> _ASSIGNED TASK_
Once the line with "PyStr.replace (String a old) new s" is found in the data, output it and each following line exactly, up to and including the line with "or nowhere, and", and nothing before or after.

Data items
(** Where [old] does not start, the character is kept. *)
Lemma replace_no_match old new (c : ascii) s :
  PyStr.strip_prefix old (String c s) = None →
  PyStr.replace old new (String c s) = String c (PyStr.replace old new s).
Proof.
  intros Hp. unfold PyStr.replace at 1.
  unfold PyStr.replace_from; fold PyStr.replace_from.
  unfold PyStr.startswith. by rewrite Hp.
Qed.

Lemma contains_cons_false old (c : ascii) s :
  PyStr.contains old (String c s) = false →
  PyStr.strip_prefix old (String c s) = None ∧ PyStr.contains old s = false.
Proof.
  unfold PyStr.contains; fold PyStr.contains. unfold PyStr.startswith.
  destruct (PyStr.strip_prefix old (String c s)); [done|].
  rewrite orb_false_l. by intros ->.
Qed.

(** A string without an occurrence of [old] is left as it is. *)
Lemma replace_absent old new s :
  PyStr.contains old s = false → PyStr.replace old new s = s.
Proof.
  induction s as [|c s IH]; [done|].
  intros [Hp Hc]%contains_cons_false.
  rewrite replace_no_match by done. by rewrite IH.
Qed.

(** Up to the first occurrence nothing changes. *)
Lemma replace_split_first (a : ascii) old new s before after :
  PyStr.split_first (String a old) s = Some (before, after) →
  PyStr.replace (String a old) new s =
    before +:+ new +:+ PyStr.replace (String a old) new after.
Proof.
  revert before. induction s as [|c s IH]; intros before.
  - done.
  - unfold PyStr.split_first; fold PyStr.split_first.
    destruct (PyStr.strip_prefix (String a old) (String c s)) as [rest|] eqn:Hp.
    + intros [= <- <-]. by apply replace_match.
    + destruct (PyStr.split_first (String a old) s) as [[a' b']|]; [|done].
      intros [= <- <-]. rewrite replace_no_match by done.
      by rewrite (IH a').
Qed.

Lemma split_first_contains old s :
  PyStr.contains old s = negb (bool_decide (PyStr.split_first old s = None)).
Proof.
  induction s as [|c s IH].
  - unfold PyStr.contains, PyStr.split_first, PyStr.startswith.
    by destruct (PyStr.strip_prefix old EmptyString).
  - unfold PyStr.contains; fold PyStr.contains.
    unfold PyStr.split_first; fold PyStr.split_first.
    unfold PyStr.startswith.
    destruct (PyStr.strip_prefix old (String c s)); [done|].
    rewrite IH. simpl.
    by destruct (PyStr.split_first old s) as [[??]|].
Qed.
End Replace.

(** C7, amended. For a base name in which ['matou-'] occurs at the start
    or nowhere, and whose transformed name holds the marker ['_SCHEMA'] at
    most once, the constant name of the script is the name by the rule:
    the prefix ['matou-'] stripped, ['-'] replaced by ['_'], uppercased,
    then ['_SAID'] appended, or inserted right after the marker when there
    is one; ['matou-endorsement-schema'] gives ['ENDORSEMENT_SCHEMA_SAID']
    and ['matou-foo'] gives ['FOO_SAID']. *)
Theorem const_name_follows_rule (name : string) :
  name_is_regular name = true →
  const_name name = spec_const_name name ∧
  const_name "matou-endorsement-schema" = "ENDORSEMENT_SCHEMA_SAID" ∧
  const_name "matou-foo" = "FOO_SAID".
Proof.
  intros Hreg. split; [|by split].
  unfold name_is_regular in Hreg. unfold const_name, spec_const_name.
  assert (Hstrip : PyStr.replace "matou-" EmptyString name =
            match PyStr.strip_prefix "matou-" name with
            | Some rest => rest
            | None => name
            end).
  { destruct (PyStr.strip_prefix "matou-" name) as [rest|] eqn:Hp.
    - apply andb_prop in Hreg as [Hc _]. apply negb_true_iff in Hc.
      rewrite (replace_match _ _ _ _ _ Hp).
      by rewrite (replace_absent _ _ _ Hc).
    - apply andb_prop in Hreg as [Hc _]. apply negb_true_iff in Hc.
      by apply replace_absent. }
  rewrite Hstrip.
  set (c := PyStr.upper (PyStr.replace "-" "_" _)) in *.
  apply andb_prop in Hreg as [_ Hreg].
  rewrite split_first_contains.
  destruct (PyStr.split_first "_SCHEMA" c) as [[before after]|] eqn:Hsp.
  - apply negb_true_iff in Hreg.
    rewrite bool_decide_eq_false_2 by done. cbv [negb].
    rewrite (replace_split_first _ _ _ _ _ _ Hsp).
    by rewrite (replace_absent _ _ _ Hreg).
  - by rewrite bool_decide_eq_true_2.
Qed.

> _RESPONSE TO THE TASK_
  PyStr.replace (String a old) new s =
    before +:+ new +:+ PyStr.replace (String a old) new after.
Proof.
  revert before. induction s as [|c s IH]; intros before.
  - done.
  - unfold PyStr.split_first; fold PyStr.split_first.
    destruct (PyStr.strip_prefix (String a old) (String c s)) as [rest|] eqn:Hp.
    + intros [= <- <-]. by apply replace_match.
    + destruct (PyStr.split_first (String a old) s) as [[a' b']|]; [|done].
      intros [= <- <-]. rewrite replace_no_match by done.
      by rewrite (IH a').
Qed.

Lemma split_first_contains old s :
  PyStr.contains old s = negb (bool_decide (PyStr.split_first old s = None)).
Proof.
  induction s as [|c s IH].
  - unfold PyStr.contains, PyStr.split_first, PyStr.startswith.
    by destruct (PyStr.strip_prefix old EmptyString).
  - unfold PyStr.contains; fold PyStr.contains.
    unfold PyStr.split_first; fold PyStr.split_first.
    unfold PyStr.startswith.
    destruct (PyStr.strip_prefix old (String c s)); [done|].
    rewrite IH. simpl.
    by destruct (PyStr.split_first old s) as [[??]|].
Qed.
End Replace.

(** C7, amended. For a base name in which ['matou-'] occurs at the start
    or nowhere, and whose transformed name holds the marker ['_SCHEMA'] at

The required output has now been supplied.